Personal information
- Full name: Basil Hibble Gates
- Date of birth: 10 May 1896
- Place of birth: Fareham, England
- Date of death: 7 January 1974 (aged 77)
- Place of death: Margate, Kent
- Position(s): Right-back

Senior career*
- Years: Team / Apps / (Gls)
- 1924–1925: Southend United / 1 / (0)

International career
- 1919–1921: Great Britain/England amateur / 6 / (0)

= Basil Gates =

English footballer

Basil Gates (10 May 1896 – 7 January 1974) was an English footballer.

==Career==

Gates served in the Army from 1915 to 1918, becoming Army champion at the 110, 220, and 440 yards in 1917, and on demobilization joined the London Caledonians; although English-born, Gates' mother was Scottish, entitling him to be a member of the Caledonians. He was a member of the Great Britain men's Olympic football team in 1920 (playing in the defeat to Norway) and was named captain of the England amateur side in 1921.
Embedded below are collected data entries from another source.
(** The hash is the little-endian number of its words. *)
Lemma hash_words hash : array 32 hash ->
  Forall (fun i => word (hash_word hash i)) [0; 1; 2; 3]%nat /\
  of_le hash = hash_word hash 0 + 2 ^ 64 * (hash_word hash 1 + 2 ^ 64 * (hash_word hash 2 + 2 ^ 64 * hash_word hash 3)).
Proof.
  intros [Hlen Hb]. split.
  - assert (forall i, (i < 4)%nat -> word (hash_word hash i)) as Hw.
    { intros i Hi. unfold hash_word.
      assert (is_bytes (take 8 (drop (8 * i) hash))) as Hs by (by apply Forall_take, Forall_drop).
      pose proof (of_le_range _ Hs) as Hr. rewrite length_take, length_drop, Hlen in Hr.
      replace (8 `min` (32 - 8 * i))%nat with 8%nat in Hr by lia. exact Hr. }
    repeat constructor; apply Hw; lia.
  - unfold hash_word. rewrite <- (take_drop 8 hash) at 1. rewrite of_le_app, length_take, Hlen.
    rewrite <- (take_drop 8 (drop 8 hash)) at 1. rewrite of_le_app, length_take, length_drop, Hlen.
    rewrite drop_drop, <- (take_drop 8 (drop (8 + 8) hash)) at 1.
    rewrite of_le_app, length_take, length_drop, Hlen, drop_drop.
    rewrite (take_ge (drop (8 * 3) hash)) by (rewrite length_drop, Hlen; done). done.
Qed.

Lemma cadd_exact a b : word a -> word b -> cadd a b = (2 ^ 64 <=? a + b).
Proof. intros Ha Hb. unfold cadd, u64. apply eq_true_iff_eq. rewrite Z.ltb_lt, Z.leb_le. zlia. Qed.

Lemma cadc_exact a b c : word a -> word b -> cadc a b c = (2 ^ 64 <=? a + b + Z.b2z c).
Proof.
  intros Ha Hb. unfold cadc, u64. apply eq_true_iff_eq.
  rewrite orb_true_iff, andb_true_iff, Z.ltb_lt, Z.eqb_eq, Z.leb_le. destruct c; cbn [Z.b2z]; zlia.
Qed.

Lemma halves64 p : 0 <= p <= (2 ^ 64 - 1) * (2 ^ 64 - 1) ->
  exists h l, p = 2 ^ 64 * h + l /\ p / 2 ^ 64 = h /\ p mod 2 ^ 64 = l /\ word h /\ word l.
Proof. intros Hp. exists (p / 2 ^ 64), (p mod 2 ^ 64). split_and!; try done; zlia. Qed.

Lemma check_hash_64_exact x86_64 hash d : array 32 hash -> word d ->
  check_hash_64 x86_64 hash d = (of_le hash * d <? 2 ^ 256).
Proof.
  intros Hh Hd. destruct (hash_words hash Hh) as [Hw ->].
  apply Forall_cons_1 in Hw as [H0 Hw]. apply Forall_cons_1 in Hw as [H1 Hw].
  apply Forall_cons_1 in Hw as [H2 Hw]. apply Forall_cons_1 in Hw as [H3 _].
  unfold check_hash_64. rewrite !mul_exact by done. revert H0 H1 H2 H3.
  generalize (hash_word hash 0) (hash_word hash 1) (hash_word hash 2) (hash_word hash 3).
  intros w0 w1 w2 w3 H0 H1 H2 H3.
  replace ((w0 + 2 ^ 64 * (w1 + 2 ^ 64 * (w2 + 2 ^ 64 * w3))) * d)
    with (w0 * d + 2 ^ 64 * (w1 * d) + 2 ^ 128 * (w2 * d) + 2 ^ 192 * (w3 * d)) by ring.
  assert (forall w, word w -> 0 <= w * d <= (2 ^ 64 - 1) * (2 ^ 64 - 1)) as Hp by nia.
  pose proof (Hp _ H0). pose proof (Hp _ H1). pose proof (Hp _ H2). pose proof (Hp _ H3).
  clear Hp H0 H1 H2 H3 Hd. generalize dependent (w0 * d). generalize dependent (w1 * d).
  generalize dependent (w2 * d). generalize dependent (w3 * d). intros p3 B3 p2 B2 p1 B1 p0 B0.
  destruct (Z.eqb_spec (p3 / 2 ^ 64) 0); cbn [negb]; [|symmetry; apply Z.ltb_ge; zlia].
  destruct (halves64 p0 B0) as (h0 & l0 & E0 & -> & _ & Hh0 & Hl0).
  destruct (halves64 p1 B1) as (h1 & l1 & E1 & -> & -> & Hh1 & Hl1).
  destruct (halves64 p2 B2) as (h2 & l2 & E2 & -> & -> & Hh2 & Hl2).
  destruct (halves64 p3 B3) as (h3 & l3 & E3 & Eh3 & -> & Hh3 & Hl3).
  rewrite cadd_exact, !cadc_exact by done. apply eq_true_iff_eq. rewrite negb_true_iff, Z.leb_gt, Z.ltb_lt.
  destruct (Z.leb_spec (2 ^ 64) (h0 + l1)); cbn [Z.b2z];
    match goal with |- context [2 ^ 64 <=? ?x] => destruct (Z.leb_spec (2 ^ 64) x) end; cbn [Z.b2z]; lia.
Qed.

Lemma push_word v w : 0 <= v < 2 ^ 192 -> word w ->
  Z.lor ((Z.shiftl v 64) mod 2 ^ 512) w = v * 2 ^ 64 + w.
Proof.
  intros Hv Hw. rewrite Z.mod_small; [by apply lor_shifted|]. rewrite Z.shiftl_mul_pow2 by done. lia.
Qed.

Lemma check_hash_128_exact hash d : array 32 hash -> 0 <= d < 2 ^ 128 ->
  check_hash_128 hash d = (of_le hash * d <? 2 ^ 256).
Proof.
  intros Hh Hd. destruct (hash_words hash Hh) as [Hw ->]. 
  apply Forall_cons_1 in Hw as [H0 Hw]. apply Forall_cons_1 in Hw as [H1 Hw].
  apply Forall_cons_1 in Hw as [H2 Hw]. apply Forall_cons_1 in Hw as [H3 _].
  unfold check_hash_128. cbn [seq foldl Nat.sub].
  rewrite (push_word 0 (hash_word hash 3)), (push_word _ (hash_word hash 2)),
    (push_word _ (hash_word hash 1)), (push_word _ (hash_word hash 0)) by lia.
  rewrite Z.mod_small by nia.
  unfold max256bit. apply eq_true_iff_eq. rewrite Z.leb_le, Z.ltb_lt. lia.
Qed.

(** C19: [check_hash] accepts a hash exactly if the hash, read as a 256-bit
    little-endian number, times the difficulty is below 2^256: the words, the
    carries and the two multiplications of the code lose nothing, on both kinds
    of machine and for difficulties of any width up to 128 bits. *)
Theorem check_hash_exact x86_64 hash d : array 32 hash -> 0 <= d < 2 ^ 128 ->
  check_hash x86_64 hash d = (of_le hash * d <? 2 ^ 256).
Proof.
  intros Hh Hd. unfold check_hash, max64bit. destruct (Z.leb_spec d (2 ^ 64 - 1)).
  - apply check_hash_64_exact; [done|lia].
  - by apply check_hash_128_exact.
Qed.

(** ** The next difficulty *)

(** Cumulative difficulties as a chain has them: every block adds to them. *)
Record increasing (bits : Z) (l : list Z) : Prop := {
  inc_range : Forall (fun x => 0 <= x < 2 ^ bits) l;
  inc_sorted : StronglySorted Z.lt l;
}.

Lemma sorted_lookup {A} (R : relation A) l i j x y : StronglySorted R l -> (i < j)%nat ->
  l !! i = Some x -> l !! j = Some y -> R x y.
Proof.
  intros Hs Hij Hx Hy. apply (StronglySorted_app_1_elem_of R (take j l) (drop j l) x y).
  - by rewrite take_drop.
  - apply list_elem_of_lookup. exists i. by rewrite lookup_take_lt.
  - apply list_elem_of_lookup. exists 0%nat. by rewrite lookup_drop, Nat.add_0_r.
Qed.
He was an FA Amateur Cup winner with the Caledonians in 1922–23. He also played once in the Football League, for Southend United at Aberdare Athletic in 1924–25 - unfortunately he put through his own goal to open the scoring in a 3–0 defeat.

Gates was known for an unorthodox approach, often breaking free from rigid positional systems and using his lightning pace (he was timed at 10.4 seconds in the 100 yards) to anticipate attacks and prevent through balls.